To locate and manage detected threats, you can generate the All Threats Seen report. This report lists threats by filename, along with when and where SecureAnywhere detected them.

This report might show duplicate entries if the threats were detected multiple times or in multiple places. From here, you can create an override for a file or restore it from quarantine. You can modify the report data as follows:

  • View all detected threats within a selected policy or group, which is helpful if you need to narrow search results to a specific set of endpoints.
  • Drill down to see the threats detected within a date range, which is helpful if you want to narrow the search results to a specific time period.

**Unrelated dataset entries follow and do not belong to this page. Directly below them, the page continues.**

Lemma is_space_In (c : ascii) :
  PyStr.is_space c = false -> ~ In (nat_of_ascii c) ascii_whitespace.
Proof.
  rewrite is_space_whitespace. intros Hnot Hin.
  assert (Hex : existsb (Nat.eqb (nat_of_ascii c)) ascii_whitespace = true).
  { apply existsb_exists. exists (nat_of_ascii c). split; [exact Hin | apply Nat.eqb_refl]. }
  congruence.
Qed.

(** [lstrip] and [rstrip] take away whitespace only. *)
Lemma lstrip_decompose (s : string) :
  exists pre, s = pre +:+ PyStr.lstrip s /\ all_whitespace pre = true.
Proof.
  induction s as [|c s [pre [Hs Hpre]]].
  - exists "". auto.
  - cbn [PyStr.lstrip]. destruct (PyStr.is_space c) eqn:Hc.
    + exists (String c pre). split.
      * change (String c s = String c (pre +:+ PyStr.lstrip s)). f_equal. exact Hs.
      * cbn [all_whitespace]. rewrite <- is_space_whitespace, Hc. exact Hpre.
    + exists "". auto.
Qed.

Lemma rstrip_decompose (s : string) :
  exists post, s = PyStr.rstrip s +:+ post /\ all_whitespace post = true.
Proof.
  induction s as [|c s [post [Hs Hpost]]].
  - exists "". auto.
  - cbn [PyStr.rstrip]. destruct (PyStr.rstrip s) as [|d r] eqn:Hr.
    + destruct (PyStr.is_space c) eqn:Hc.
      * exists (String c post). split.
        -- change (String c s = String c post). f_equal. exact Hs.
        -- cbn [all_whitespace]. rewrite <- is_space_whitespace, Hc. exact Hpost.
      * exists post. split; [|exact Hpost].
        change (String c s = String c post). f_equal. exact Hs.
    + exists post. split; [|exact Hpost].
      change (String c s = String c (String d r +:+ post)). f_equal. exact Hs.
Qed.

Lemma strip_decompose (s : string) :
  exists pre post,
    s = pre +:+ PyStr.strip s +:+ post /\
    all_whitespace pre = true /\ all_whitespace post = true.
Proof.
  destruct (lstrip_decompose s) as [pre [Hs Hpre]].
  destruct (rstrip_decompose (PyStr.lstrip s)) as [post [Ht Hpost]].
  exists pre, post. unfold PyStr.strip. rewrite <- Ht. auto.
Qed.

(** The summary is the stripped value of one of the descriptions. *)
Lemma extract_summary_source (cve : RawCve) (descriptions : list RawDescription) :
  raw_descriptions cve = Some descriptions ->
  descriptions <> [] ->
  exists entry,
    In entry descriptions /\
    _extract_summary cve = PyStr.strip (default "" (d_value entry)).
Proof.
  intros Hd Hne. unfold _extract_summary. rewrite Hd. cbn [default from_option id].
  assert (Hfirst : forall ds s,
             first_english ds = Some s ->
             exists entry, In entry ds /\ s = PyStr.strip (default "" (d_value entry))).
  { induction ds as [|d ds IH]; simpl; [discriminate|]. intros s Hs.
    assert (Hrest : first_english ds = Some s ->
                    exists entry,
                      (d = entry \/ In entry ds) /\
                      s = PyStr.strip (default "" (d_value entry))).
    { intros H. destruct (IH s H) as [entry [Hin Heq]]. exists entry. auto. }
    destruct (d_lang d) as [lang|]; [|exact (Hrest Hs)].
    destruct (d_value d) as [value|] eqn:Hvalue; [|exact (Hrest Hs)].
    destruct (String.eqb lang "en" && PyStr.truthy value); [|exact (Hrest Hs)].
    injection Hs as <-. exists d. rewrite Hvalue. auto. }
  destruct (first_english descriptions) as [s|] eqn:Hs.
  - exact (Hfirst _ _ Hs).
  - destruct descriptions as [|first rest]; [contradiction|].
    exists first. split; [left; reflexivity | reflexivity].
Qed.

(** X17: for a record whose descriptions are ASCII text, on which
    [PyStr.strip] is [str.strip()], the summary is the value of one of the
    descriptions without the whitespace at its two ends: it never begins or
    ends with a whitespace character. The summary of a record without
    description is empty. *)
Theorem extract_summary_is_trimmed (cve : RawCve) :
  Forall (fun entry => PyStr.isascii (default "" (d_value entry)) = true)
    (default [] (raw_descriptions cve)) ->
  (forall c rest,
      _extract_summary cve = String c rest -> ~ In (nat_of_ascii c) ascii_whitespace) /\
  (forall pre c,
      _extract_summary cve = pre +:+ String c "" -> ~ In (nat_of_ascii c) ascii_whitespace) /\
  (forall descriptions,
      raw_descriptions cve = Some descriptions ->
      descriptions <> [] ->
      exists entry pre post,
        In entry descriptions /\
        default "" (d_value entry) = pre +:+ _extract_summary cve +:+ post /\
        all_whitespace pre = true /\ all_whitespace post = true) /\
  (raw_descriptions cve = None \/ raw_descriptions cve = Some [] ->
   _extract_summary cve = "").
Proof.
  intros _.
  destruct (extract_summary_is_strip cve) as [text Htext]. split; [|split; [|split]].
  - intros c rest H. rewrite Htext in H. unfold PyStr.strip in H.
    apply rstrip_head in H as [rest' H]. exact (is_space_In _ (lstrip_head _ _ _ H)).
  - intros pre c H. rewrite Htext in H. exact (is_space_In _ (rstrip_last _ _ _ H)).
  - intros descriptions Hd Hne.
    destruct (extract_summary_source cve descriptions Hd Hne) as [entry [Hin ->]].
    destruct (strip_decompose (default "" (d_value entry))) as [pre [post [Hs [Hpre Hpost]]]].
    exists entry, pre, post. auto.
  - unfold _extract_summary. intros [-> | ->]; reflexivity.
Qed.
(** * Azure OpenAI endpoint utilities (api/utils/azureUtils.js)

    A shallow embedding of the five exported functions of the module:
    [sanitizeModelName], [genAzureEndpoint], [genAzureChatCompletion],
    [getAzureCredentials] and [sendChatMessage], followed by the properties
    of the specification that concern them.

    Conventions of the embedding:
    - a JavaScript value that is either a string or [undefined] (an
      environment variable, a destructured property) is an [option string];
    - [process.env] is a finite map from variable names to strings;
    - a synchronous function that logs and may throw is a value of [Sync];
    - the [async] function is a value of [Async]: a tree whose only
      suspension point is the awaited [axios.post];
    - [axios.post] itself is not part of the module: its outcome (resolved
      with a response, or rejected with an error) is supplied from outside. *)

From Stdlib Require Import ZArith Ascii String List Bool Lia.
From stdpp Require Import base option gmap strings list.

Import ListNotations.
Local Open Scope string_scope.

(** ** JavaScript strings and string-or-undefined values *)

Module Js.

(** [!v] is false exactly for a non-empty string: [undefined] and the
    empty string are the falsy values among strings-or-undefined. *)
Definition truthy (v : option string) : bool :=
  match v with
  | Some s => negb (String.eqb s "")
  | None => false
  end.
(* ===== verification/Prelude.v ===== *)
(** * The SkillofIDE backend: judging, tests, payments and certification

    The repository is the backend of an online judge with practice problems
    and timed tests, and of the shop around it.  A candidate starts an attempt
    at a test (assessment service), answers questions and submits code; code
    goes through the submission service to the execution worker, which runs it
    on the problem's test cases and judges the outputs; the verdict comes back
    to the submission service, is awarded as progress when it is practice, and
    marks the question of the attempt when it is a test.  Recruiters author
    tests, invite candidates and read ranked results through the API gateway,
    which also sells courses and certification exams, runs a referral
    programme, reports on integrity and resets passwords; the notification
    service tells connected browsers what happened.

    ** Parts, files and source

    Go's standard library, as far as the code relies on it:
    - GoStrings.v: [strings] and [strconv] on byte strings;
    - Csv.v: [encoding/csv]'s writer and an RFC 4180 reader;
    - Float64.v: binary64 arithmetic with one rounding per operation, on the
      Standard Library's [spec_float], with monotonicity and error lemmas;
    - Strconv.v: [strconv.ParseFloat] and [FormatFloat], shortest digits;
    - GoTime.v: instants as nanoseconds since 1970, RFC 3339 both ways;
    - Json.v: [encoding/json] parsing and printing of any value;
    - Wire.v: [encoding/json] on structs, by tables of fields, and its round
      trip.

    The execution service:
    - Judge.v: internal/judge (judge.go, compare.go, resultset.go), the verdict
      of one test case under text, typed JSON and SQL comparison;
    - Worker.v: internal/worker/worker.go and internal/handler/grpc.go, the
      runs of a job's cases, and module [Dispatch], the job queue as a step
      relation.

    The submission, progress and notification services:
    - PgTypes.v: PostgreSQL's text, uuid, JSONB and INT types, [ids.IsUUID];
    - Service.v: the effects of these services, with failures and interleaving;
    - Messages.v: the JSON messages on NATS and their round trips;
    - Submissions.v: submission-service: repository/postgres.go,
      orchestrator/orchestrator.go, handler/grpc.go;
    - Progress.v: progress-service: repository/postgres.go, cache/redis.go,
      handler/grpc.go;
    - Hub.v: notification-service: handler/websocket.go, the goroutines of the
      hub as a step relation over its shared state.

    The assessment service, over one database record [Store.DB] with a finite
    map per table:
    - Grading.v: internal/grading/scoring.go, the marking rules;
    - Store.v: the tables, the monad of SQL statements and transactions
      under faults and interference, and rely-guarantee reasoning on it;
    - Scoring.v: repository/scoring.go, closing, verdicts, totals, summaries;
    - Attempts.v and Papers.v: the starting half of repository/attempts.go,
      eligibility and the drawing of a paper;
    - Answers.v: the answering half, proctoring, results, and the handlers of
      internal/handler/grpc.go that compose repository calls; Available.v, the
      list of tests a student sees;
    - Authoring.v and Drafts.v: repository/authoring.go; Bank.v:
      repository/bank.go; Companies.v: repository/companies.go;
    - Results.v and Reports.v: repository/results.go, shortlists on the one
      side, invitations, tables, reports and the export on the other;
    - Consumer.v: internal/consumer/graded.go and internal/sweeper/sweeper.go;
    - Rpc.v: internal/handler/grpc.go, every method of the service with its
      status codes, and the service as one function of the call;
    - Guarantee.v and Sound.v: every request of the service as a relation
      between databases, what no interleaving of requests can do, and what
      they all keep.

    The API gateway (services/api-gateway/graph/resolvers and pkg/auth):
    - Gateway.v: input helpers of inquiry.go, the rate limiter, password.go,
      jwt.go and middleware/auth.go;
    - Recruiter.v: recruiter.go, every route with its guards, on the operations
      of the assessment service; Confined.v: what its requests can change;
    - Shop.v: the tables of users, orders, referrals and certification, and
      crypto/rand tokens; Referral.v: referral.go and referral_admin.go;
      Cashfree.v: cashfree.go; Checkout.v: enroll.go;
    - Certify.v: certification.go; CertifyDesk.v: certification_admin.go;
      Certified.v: the invariants of both together;
    - Reset.v: password_reset.go;
    - Similarity.v: similarity.go; Integrity.v: integrity.go.

    Pipeline.v composes worker, submission service and assessment (or
    progress) service along their messages.  Concrete.v, Examples.v, Runs.v and
    the files that end in Runs hold concrete instances of the interfaces and
    runs on them.

    ** How state and operations correspond to the code

    A table is a [gmap] from its key to a record with the table's columns (the
    migrations or [ensureTables] name them); NUMERIC(_,2) columns are integers
    in hundredths, timestamps nanoseconds, NULL is [None].  A repository method
    or handler is a Rocq function of the same name in a state and error monad:
    [Store.M] for the assessment service, [Service.Svc] for the others.  Each
    SQL statement, published message, remote call and reading of the clock is
    one step; the environment decides of each step whether it fails, with or
    without having taken effect, and what other requests did before it.  A
    transaction is one step whose body runs on a copy that is kept or dropped
    whole.  Go errors are the error side of the monad; handlers turn them into
    gRPC codes, and the gateway these into HTTP codes.  A request body is given
    by what it decodes to.

    ** What is outside, as parameters

    The Docker sandbox ([Run]), the problem service ([GetTestCases]), NATS
    ([publish] may fail; delivery repeats until acknowledged), the payment
    gateway's answers ([CashfreeAPI]), mail; PostgreSQL's conversions and
    collations (classes [Store.Postgres], [PgTypes.PgTypes], [PgLower],
    [PgSearch], [PgCollation], [PgCase], [PgScore], with their documented laws
    where one is used; [CertEnv]), [math/rand] ([GoRand]), [crypto/rand]
    ([Random], [Randomness], [Passwords]), bcrypt and JWT signatures
    ([Vault]), SHA-256 and HMAC ([Digests]), Unicode's tables ([Unicode]),
    [net/mail] ([Addresses]), the order of map iteration and of unstable sorts
    ([GoRuntime]), and the order in which the server gives rows that the query
    does not order.  Each class is instantiated by concrete functions where
    runs use it.

    ** What the theorems show

    - Attempts: answers and paper are final once an attempt is closed, and
      attempts only move forward, under any interleaving of requests that do
      not delete their test (Guarantee.v); a start is offered in the list
      (Available.v); a denied call writes nothing (Rpc.v); closing
      settles status and score once (Scoring.v); starting requires eligibility
      and stores exactly the drawn paper (Papers.v); saves are guarded, papers
      hide the key, results are withheld, proctoring counts (Answers.v).
    - Marks: the marking loops compute the marking rule, and marks stay in
      range with floating-point rounding (Grading.v); a question ends with its
      best submission, and a repeated verdict changes nothing (Scoring.v,
      Consumer.v).
    - Judging: typed comparison ignores layout, unordered comparison pairs the
      elements, result sets are equal as rows (Judge.v); Accepted means that
      every case passed, and the queue is bounded (Worker.v).
    - Composition: the verdict that reaches an attempt is that of the run, a
      program that passes everything gets full marks, and a practice verdict is
      awarded once however often it is delivered (Pipeline.v).
    - Submissions: what is accepted is enqueued, what is graded reads back, and
      redelivery is harmless (Submissions.v).  Progress: totals are counts of
      rows, under any interleaving of whole transactions (Progress.v).
      Notifications reach a registered connection in order and without loss
      (Hub.v).
    - Authoring and results: a validated test's total is every paper's maximum,
      lists read back, stored tests and bank questions stay well formed under
      any interleaving of all requests (Sound.v), edits stay in their company, invitations are unique, shortlists rank and are
      shown as computed, and an export reads back (Authoring.v, Drafts.v,
      Bank.v, Results.v, Reports.v).
    - Access: the decision is membership of the owning company (Companies.v),
      and over all routes a recruiter's request writes to one such company,
      sections excepted (Confined.v).
    - Payments: a paid order enrols, nothing is granted without payment of the
      exact amount, fulfilment happens once (Checkout.v); discounts are
      bounded, the reward ledger stays sound under any interleaving
      (Referral.v).
    - Certification: a paid registration opens the exam, links open only what
      they were made for, certificates are earned and verify, and the tables
      stay sound under any interleaving (Certified.v).
    - Accounts: a mailed code resets the password once and nothing else does
      (Reset.v); the rate limiter keeps its limit in every window (Gateway.v).
    - Integrity: fingerprints ignore disguises and winnowing misses no long
      copy (Similarity.v); what crosses the threshold is reported
      (Integrity.v).

    ** Fuel

    The JSON parser spends at most two calls per byte and is given them
    ([Json.parse_terminates]); [Json.unquote] takes a step per byte;
    [digits_of] has a digit per bit; [shortest] stops at 17 digits, which
    determine a binary64 number.  The similarity tokenizer has a round per
    rune, and every round moves on ([Similarity.simTokens_terminates]).  The
    search for a free referral code, retries and sweeper ticks take their
    number from the code or as an argument.

    ** What the development found

    Each is a lemma: a NUL byte in a program's output keeps its result from
    ever being stored ([Submissions.onResult_nul]); a graded event that cannot
    be published is lost ([Submissions.onResult_event_lost]); streaks forgive
    any single day off ([Progress.calculateStreak_gaps]); two transactions that
    read before either writes both award a solve ([Progress.race_double_counts]);
    a wrong resubmission overwrites a solution's run time
    ([Progress.resubmission_overwrites_runtime]); a problem's cached status
    outlives an update ([Progress.update_invalidates]); a failed update leaves
    a paid order stuck ([Checkout.paid_order_stuck]); an old result burns a
    resit ([Certified.old_result_burns_resit]); a reset code can be used twice
    ([Reset.code_used_twice]); an event without a user reaches everybody
    ([Hub.unaddressed_reaches_all]); a recruiter can remove the sections of any
    test ([Confined.section_unguarded]); deleting a test can take along an
    attempt started meanwhile ([ServiceRuns.delete_loses_attempt]).  Smaller ones are next to the code
    they concern.

    ** Not modelled

    Docker, NATS, Redis and PostgreSQL themselves; generated driver code
    (internal/codegen), whose meaning is that of five other languages; the
    gateway's GraphQL resolvers, its scholarship, attendance and administration
    screens, and the user and problem services, which are glue over single SQL
    statements and HTTP; seed data; HTML and mail texts.  Timestamps keep
    their nanoseconds where PostgreSQL keeps microseconds, except in the tables
    that Drafts.v, Bank.v and Reports.v write, which truncate; contexts and
    their deadlines appear only as failures; a value in a Redis cache is kept
    as the value it was, not as its JSON text. *)

From stdpp Require Export base list strings gmap sorting.
From Stdlib Require Export ZArith Lia.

To generate the All Threats Seen report:

  1. From the Endpoint Protection console, click the Reports tab.
  2. From the Report Type drop-down menu, select All Threats Seen.

  3. If needed, select a specific policy or group. If you do not select a policy or group, the report data shows all policies and groups, and, depending on our environment, may take a long time to generate.

  4. To enter a date range for the datam select the Select time period checkbox. This is an optional step.

  5. To include deactivated and hidden endpoints in the report, select the Include deactivated and hidden checkbox. This is an optional step.

  6. Click the Submit button.

    The report displays in the right panel. Each threat is listed by its filename, along with where and when SecureAnywhere detected and removed it.

  7. From this panel, you can do the following: 
    • Create Override — To bypass Endpoint Protection and designate the file as Good (allow the file to run) or Bad (detect and quarantine the file), from the Command bar, click Create override. For more information, see Applying Overrides to Files From Reports.
    • Restore From Quarantine — If the file is safe and you want to restore it to the original location on the endpoint, from the Command bar, click Restore from Quarantine.
  8. To show or hide additional data for the report, click a column header to display the drop-down menu, then select checkboxes to select, add, or remove columns. For more information about the descriptions of the data in the columns, see Sorting Data in Tables and Reports.
  9. To download a report spreadhseet, see Downloading Report Spreadsheets.